* [Description of the task]:
Your job is to set down the stretch of entries that opens with the line containing "0xd192e819d6ef5218 w12 in" and closes with the line containing "0xd69906245565a910 w13 in". Keep both end lines, copy each exactly, and add nothing.

[Saved data entries]
======
(* ===== verification/Sha512.v ===== *)
(** SHA-512: sha512.h and sha512.cpp. *)
From S2P Require Import Prelude CryptoCommon Hasher.
Import CryptoCommon Hasher.

Module Sha512.

Definition Ch (x y z : Z) : Z := z ^^ (x &: (y ^^ z)).
Definition Maj (x y z : Z) : Z := (x &: y) |: (z &: (x |: y)).
Definition Sigma0 (x : Z) : Z := (Z.shiftr x 28 |: w64 (Z.shiftl x 36)) ^^ (Z.shiftr x 34 |: w64 (Z.shiftl x 30)) ^^ (Z.shiftr x 39 |: w64 (Z.shiftl x 25)).
Definition Sigma1 (x : Z) : Z := (Z.shiftr x 14 |: w64 (Z.shiftl x 50)) ^^ (Z.shiftr x 18 |: w64 (Z.shiftl x 46)) ^^ (Z.shiftr x 41 |: w64 (Z.shiftl x 23)).
Definition sigma0 (x : Z) : Z := (Z.shiftr x 1 |: w64 (Z.shiftl x 63)) ^^ (Z.shiftr x 8 |: w64 (Z.shiftl x 56)) ^^ Z.shiftr x 7.
Definition sigma1 (x : Z) : Z := (Z.shiftr x 19 |: w64 (Z.shiftl x 45)) ^^ (Z.shiftr x 61 |: w64 (Z.shiftl x 3)) ^^ Z.shiftr x 6.

(** One round: the new values of [d] and [h]. *)
Definition Round (a b c d e f g h k w : Z) : Z * Z :=
  let t1 := w64 (h + Sigma1 e + Ch e f g + k + w) in
  let t2 := w64 (Sigma0 a + Maj a b c) in
  (w64 (d + t1), w64 (t1 + t2)).

Definition Initialize : list Z :=
  [0x6a09e667f3bcc908; 0xbb67ae8584caa73b; 0x3c6ef372fe94f82b; 0xa54ff53a5f1d36f1;
   0x510e527fade682d1; 0x9b05688c2b3e6c1f; 0x1f83d9abfb41bd6b; 0x5be0cd19137e2179].

(** One transformation of a 128-byte chunk. *)
Definition Transform (s chunk : list Z) : list Z :=
  let! a := s.[0] in let! b := s.[1] in let! c := s.[2] in let! d := s.[3] in let! e := s.[4] in let! f := s.[5] in let! g := s.[6] in let! h := s.[7] in
  let! w0 := ReadBE64 (skipn 0 chunk) in let '(d, h) := Round a b c d e f g h 0x428a2f98d728ae22 w0 in
  let! w1 := ReadBE64 (skipn 8 chunk) in let '(c, g) := Round h a b c d e f g 0x7137449123ef65cd w1 in
  let! w2 := ReadBE64 (skipn 16 chunk) in let '(b, f) := Round g h a b c d e f 0xb5c0fbcfec4d3b2f w2 in
  let! w3 := ReadBE64 (skipn 24 chunk) in let '(a, e) := Round f g h a b c d e 0xe9b5dba58189dbbc w3 in
  let! w4 := ReadBE64 (skipn 32 chunk) in let '(h, d) := Round e f g h a b c d 0x3956c25bf348b538 w4 in
  let! w5 := ReadBE64 (skipn 40 chunk) in let '(g, c) := Round d e f g h a b c 0x59f111f1b605d019 w5 in
  let! w6 := ReadBE64 (skipn 48 chunk) in let '(f, b) := Round c d e f g h a b 0x923f82a4af194f9b w6 in
  let! w7 := ReadBE64 (skipn 56 chunk) in let '(e, a) := Round b c d e f g h a 0xab1c5ed5da6d8118 w7 in
  let! w8 := ReadBE64 (skipn 64 chunk) in let '(d, h) := Round a b c d e f g h 0xd807aa98a3030242 w8 in
  let! w9 := ReadBE64 (skipn 72 chunk) in let '(c, g) := Round h a b c d e f g 0x12835b0145706fbe w9 in
  let! w10 := ReadBE64 (skipn 80 chunk) in let '(b, f) := Round g h a b c d e f 0x243185be4ee4b28c w10 in
  let! w11 := ReadBE64 (skipn 88 chunk) in let '(a, e) := Round f g h a b c d e 0x550c7dc3d5ffb4e2 w11 in
  let! w12 := ReadBE64 (skipn 96 chunk) in let '(h, d) := Round e f g h a b c d 0x72be5d74f27b896f w12 in
  let! w13 := ReadBE64 (skipn 104 chunk) in let '(g, c) := Round d e f g h a b c 0x80deb1fe3b1696b1 w13 in
  let! w14 := ReadBE64 (skipn 112 chunk) in let '(f, b) := Round c d e f g h a b 0x9bdc06a725c71235 w14 in
  let! w15 := ReadBE64 (skipn 120 chunk) in let '(e, a) := Round b c d e f g h a 0xc19bf174cf692694 w15 in
  let! w0 := w64 (w0 + w64 (sigma1 w14 + w9 + sigma0 w1)) in let '(d, h) := Round a b c d e f g h 0xe49b69c19ef14ad2 w0 in
  let! w1 := w64 (w1 + w64 (sigma1 w15 + w10 + sigma0 w2)) in let '(c, g) := Round h a b c d e f g 0xefbe4786384f25e3 w1 in
  let! w2 := w64 (w2 + w64 (sigma1 w0 + w11 + sigma0 w3)) in let '(b, f) := Round g h a b c d e f 0x0fc19dc68b8cd5b5 w2 in
  let! w3 := w64 (w3 + w64 (sigma1 w1 + w12 + sigma0 w4)) in let '(a, e) := Round f g h a b c d e 0x240ca1cc77ac9c65 w3 in
  let! w4 := w64 (w4 + w64 (sigma1 w2 + w13 + sigma0 w5)) in let '(h, d) := Round e f g h a b c d 0x2de92c6f592b0275 w4 in
  let! w5 := w64 (w5 + w64 (sigma1 w3 + w14 + sigma0 w6)) in let '(g, c) := Round d e f g h a b c 0x4a7484aa6ea6e483 w5 in
  let! w6 := w64 (w6 + w64 (sigma1 w4 + w15 + sigma0 w7)) in let '(f, b) := Round c d e f g h a b 0x5cb0a9dcbd41fbd4 w6 in
  let! w7 := w64 (w7 + w64 (sigma1 w5 + w0 + sigma0 w8)) in let '(e, a) := Round b c d e f g h a 0x76f988da831153b5 w7 in
  let! w8 := w64 (w8 + w64 (sigma1 w6 + w1 + sigma0 w9)) in let '(d, h) := Round a b c d e f g h 0x983e5152ee66dfab w8 in
  let! w9 := w64 (w9 + w64 (sigma1 w7 + w2 + sigma0 w10)) in let '(c, g) := Round h a b c d e f g 0xa831c66d2db43210 w9 in
  let! w10 := w64 (w10 + w64 (sigma1 w8 + w3 + sigma0 w11)) in let '(b, f) := Round g h a b c d e f 0xb00327c898fb213f w10 in
  let! w11 := w64 (w11 + w64 (sigma1 w9 + w4 + sigma0 w12)) in let '(a, e) := Round f g h a b c d e 0xbf597fc7beef0ee4 w11 in
  let! w12 := w64 (w12 + w64 (sigma1 w10 + w5 + sigma0 w13)) in let '(h, d) := Round e f g h a b c d 0xc6e00bf33da88fc2 w12 in
  let! w13 := w64 (w13 + w64 (sigma1 w11 + w6 + sigma0 w14)) in let '(g, c) := Round d e f g h a b c 0xd5a79147930aa725 w13 in
  let! w14 := w64 (w14 + w64 (sigma1 w12 + w7 + sigma0 w15)) in let '(f, b) := Round c d e f g h a b 0x06ca6351e003826f w14 in
  let! w15 := w64 (w15 + w64 (sigma1 w13 + w8 + sigma0 w0)) in let '(e, a) := Round b c d e f g h a 0x142929670a0e6e70 w15 in
  let! w0 := w64 (w0 + w64 (sigma1 w14 + w9 + sigma0 w1)) in let '(d, h) := Round a b c d e f g h 0x27b70a8546d22ffc w0 in
  let! w1 := w64 (w1 + w64 (sigma1 w15 + w10 + sigma0 w2)) in let '(c, g) := Round h a b c d e f g 0x2e1b21385c26c926 w1 in
  let! w2 := w64 (w2 + w64 (sigma1 w0 + w11 + sigma0 w3)) in let '(b, f) := Round g h a b c d e f 0x4d2c6dfc5ac42aed w2 in
  let! w3 := w64 (w3 + w64 (sigma1 w1 + w12 + sigma0 w4)) in let '(a, e) := Round f g h a b c d e 0x53380d139d95b3df w3 in
  let! w4 := w64 (w4 + w64 (sigma1 w2 + w13 + sigma0 w5)) in let '(h, d) := Round e f g h a b c d 0x650a73548baf63de w4 in
  let! w5 := w64 (w5 + w64 (sigma1 w3 + w14 + sigma0 w6)) in let '(g, c) := Round d e f g h a b c 0x766a0abb3c77b2a8 w5 in
  let! w6 := w64 (w6 + w64 (sigma1 w4 + w15 + sigma0 w7)) in let '(f, b) := Round c d e f g h a b 0x81c2c92e47edaee6 w6 in
  let! w7 := w64 (w7 + w64 (sigma1 w5 + w0 + sigma0 w8)) in let '(e, a) := Round b c d e f g h a 0x92722c851482353b w7 in
  let! w8 := w64 (w8 + w64 (sigma1 w6 + w1 + sigma0 w9)) in let '(d, h) := Round a b c d e f g h 0xa2bfe8a14cf10364 w8 in
  let! w9 := w64 (w9 + w64 (sigma1 w7 + w2 + sigma0 w10)) in let '(c, g) := Round h a b c d e f g 0xa81a664bbc423001 w9 in
  let! w10 := w64 (w10 + w64 (sigma1 w8 + w3 + sigma0 w11)) in let '(b, f) := Round g h a b c d e f 0xc24b8b70d0f89791 w10 in
  let! w11 := w64 (w11 + w64 (sigma1 w9 + w4 + sigma0 w12)) in let '(a, e) := Round f g h a b c d e 0xc76c51a30654be30 w11 in
  let! w12 := w64 (w12 + w64 (sigma1 w10 + w5 + sigma0 w13)) in let '(h, d) := Round e f g h a b c d 0xd192e819d6ef5218 w12 in
  let! w13 := w64 (w13 + w64 (sigma1 w11 + w6 + sigma0 w14)) in let '(g, c) := Round d e f g h a b c 0xd69906245565a910 w13 in
  let! w14 := w64 (w14 + w64 (sigma1 w12 + w7 + sigma0 w15)) in let '(f, b) := Round c d e f g h a b 0xf40e35855771202a w14 in
  let! w15 := w64 (w15 + w64 (sigma1 w13 + w8 + sigma0 w0)) in let '(e, a) := Round b c d e f g h a 0x106aa07032bbd1b8 w15 in
  let! w0 := w64 (w0 + w64 (sigma1 w14 + w9 + sigma0 w1)) in let '(d, h) := Round a b c d e f g h 0x19a4c116b8d2d0c8 w0 in
  let! w1 := w64 (w1 + w64 (sigma1 w15 + w10 + sigma0 w2)) in let '(c, g) := Round h a b c d e f g 0x1e376c085141ab53 w1 in
  let! w2 := w64 (w2 + w64 (sigma1 w0 + w11 + sigma0 w3)) in let '(b, f) := Round g h a b c d e f 0x2748774cdf8eeb99 w2 in
  let! w3 := w64 (w3 + w64 (sigma1 w1 + w12 + sigma0 w4)) in let '(a, e) := Round f g h a b c d e 0x34b0bcb5e19b48a8 w3 in
  let! w4 := w64 (w4 + w64 (sigma1 w2 + w13 + sigma0 w5)) in let '(h, d) := Round e f g h a b c d 0x391c0cb3c5c95a63 w4 in
  let! w5 := w64 (w5 + w64 (sigma1 w3 + w14 + sigma0 w6)) in let '(g, c) := Round d e f g h a b c 0x4ed8aa4ae3418acb w5 in
  let! w6 := w64 (w6 + w64 (sigma1 w4 + w15 + sigma0 w7)) in let '(f, b) := Round c d e f g h a b 0x5b9cca4f7763e373 w6 in
  let! w7 := w64 (w7 + w64 (sigma1 w5 + w0 + sigma0 w8)) in let '(e, a) := Round b c d e f g h a 0x682e6ff3d6b2b8a3 w7 in
  let! w8 := w64 (w8 + w64 (sigma1 w6 + w1 + sigma0 w9)) in let '(d, h) := Round a b c d e f g h 0x748f82ee5defb2fc w8 in
  let! w9 := w64 (w9 + w64 (sigma1 w7 + w2 + sigma0 w10)) in let '(c, g) := Round h a b c d e f g 0x78a5636f43172f60 w9 in
  let! w10 := w64 (w10 + w64 (sigma1 w8 + w3 + sigma0 w11)) in let '(b, f) := Round g h a b c d e f 0x84c87814a1f0ab72 w10 in
  let! w11 := w64 (w11 + w64 (sigma1 w9 + w4 + sigma0 w12)) in let '(a, e) := Round f g h a b c d e 0x8cc702081a6439ec w11 in
  let! w12 := w64 (w12 + w64 (sigma1 w10 + w5 + sigma0 w13)) in let '(h, d) := Round e f g h a b c d 0x90befffa23631e28 w12 in
  let! w13 := w64 (w13 + w64 (sigma1 w11 + w6 + sigma0 w14)) in let '(g, c) := Round d e f g h a b c 0xa4506cebde82bde9 w13 in
  let! w14 := w64 (w14 + w64 (sigma1 w12 + w7 + sigma0 w15)) in let '(f, b) := Round c d e f g h a b 0xbef9a3f7b2c67915 w14 in
  let! w15 := w64 (w15 + w64 (sigma1 w13 + w8 + sigma0 w0)) in let '(e, a) := Round b c d e f g h a 0xc67178f2e372532b w15 in
  let! w0 := w64 (w0 + w64 (sigma1 w14 + w9 + sigma0 w1)) in let '(d, h) := Round a b c d e f g h 0xca273eceea26619c w0 in
  let! w1 := w64 (w1 + w64 (sigma1 w15 + w10 + sigma0 w2)) in let '(c, g) := Round h a b c d e f g 0xd186b8c721c0c207 w1 in
  let! w2 := w64 (w2 + w64 (sigma1 w0 + w11 + sigma0 w3)) in let '(b, f) := Round g h a b c d e f 0xeada7dd6cde0eb1e w2 in
  let! w3 := w64 (w3 + w64 (sigma1 w1 + w12 + sigma0 w4)) in let '(a, e) := Round f g h a b c d e 0xf57d4f7fee6ed178 w3 in
  let! w4 := w64 (w4 + w64 (sigma1 w2 + w13 + sigma0 w5)) in let '(h, d) := Round e f g h a b c d 0x06f067aa72176fba w4 in
  let! w5 := w64 (w5 + w64 (sigma1 w3 + w14 + sigma0 w6)) in let '(g, c) := Round d e f g h a b c 0x0a637dc5a2c898a6 w5 in
  let! w6 := w64 (w6 + w64 (sigma1 w4 + w15 + sigma0 w7)) in let '(f, b) := Round c d e f g h a b 0x113f9804bef90dae w6 in
  let! w7 := w64 (w7 + w64 (sigma1 w5 + w0 + sigma0 w8)) in let '(e, a) := Round b c d e f g h a 0x1b710b35131c471b w7 in
  let! w8 := w64 (w8 + w64 (sigma1 w6 + w1 + sigma0 w9)) in let '(d, h) := Round a b c d e f g h 0x28db77f523047d84 w8 in
  let! w9 := w64 (w9 + w64 (sigma1 w7 + w2 + sigma0 w10)) in let '(c, g) := Round h a b c d e f g 0x32caab7b40c72493 w9 in
  let! w10 := w64 (w10 + w64 (sigma1 w8 + w3 + sigma0 w11)) in let '(b, f) := Round g h a b c d e f 0x3c9ebe0a15c9bebc w10 in
  let! w11 := w64 (w11 + w64 (sigma1 w9 + w4 + sigma0 w12)) in let '(a, e) := Round f g h a b c d e 0x431d67c49c100d4c w11 in
  let! w12 := w64 (w12 + w64 (sigma1 w10 + w5 + sigma0 w13)) in let '(h, d) := Round e f g h a b c d 0x4cc5d4becb3e42b6 w12 in
  let! w13 := w64 (w13 + w64 (sigma1 w11 + w6 + sigma0 w14)) in let '(g, c) := Round d e f g h a b c 0x597f299cfc657e2a w13 in
  let '(f, b) := Round c d e f g h a b 0x5fcb6fab3ad6faec (w64 (w14 + sigma1 w12 + w7 + sigma0 w15)) in
  let '(e, a) := Round b c d e f g h a 0x6c44198c4a475817 (w64 (w15 + sigma1 w13 + w8 + sigma0 w0)) in
  [w64 (s.[0] + a); w64 (s.[1] + b); w64 (s.[2] + c); w64 (s.[3] + d); w64 (s.[4] + e); w64 (s.[5] + f); w64 (s.[6] + g); w64 (s.[7] + h)].

(** ** The class *)

(** The constructor; it leaves the buffer as it finds it. *)
Definition CSHA512 (buf : list Z) : hasher := {| h_s := Initialize; h_buf := buf; h_bytes := 0 |}.

Definition Write (c : hasher) (data : list Z) : hasher := Hasher.Write 128 Transform c data.

Definition Reset (c : hasher) : hasher := Hasher.Reset Initialize c.

(** The hash and the object after it. *)
Definition Finalize (c : hasher) : list Z * hasher :=
  let pad := 0x80 :: repeat 0 127 in
  let sizedesc := repeat 0 8 ++ WriteBE64 (w64 (Z.shiftl (h_bytes c) 3)) in
  let c := Write c (firstn (Z.to_nat (1 + (239 - h_bytes c mod 128) mod 128)) pad) in
  let c := Write c sizedesc in
  (WriteBE64 (h_s c).[0] ++ WriteBE64 (h_s c).[1] ++ WriteBE64 (h_s c).[2] ++ WriteBE64 (h_s c).[3] ++ WriteBE64 (h_s c).[4] ++ WriteBE64 (h_s c).[5] ++ WriteBE64 (h_s c).[6] ++ WriteBE64 (h_s c).[7], c).

End Sha512.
======
* [Exercise output]:
  let! w12 := w64 (w12 + w64 (sigma1 w10 + w5 + sigma0 w13)) in let '(h, d) := Round e f g h a b c d 0xd192e819d6ef5218 w12 in
  let! w13 := w64 (w13 + w64 (sigma1 w11 + w6 + sigma0 w14)) in let '(g, c) := Round d e f g h a b c 0xd69906245565a910 w13 in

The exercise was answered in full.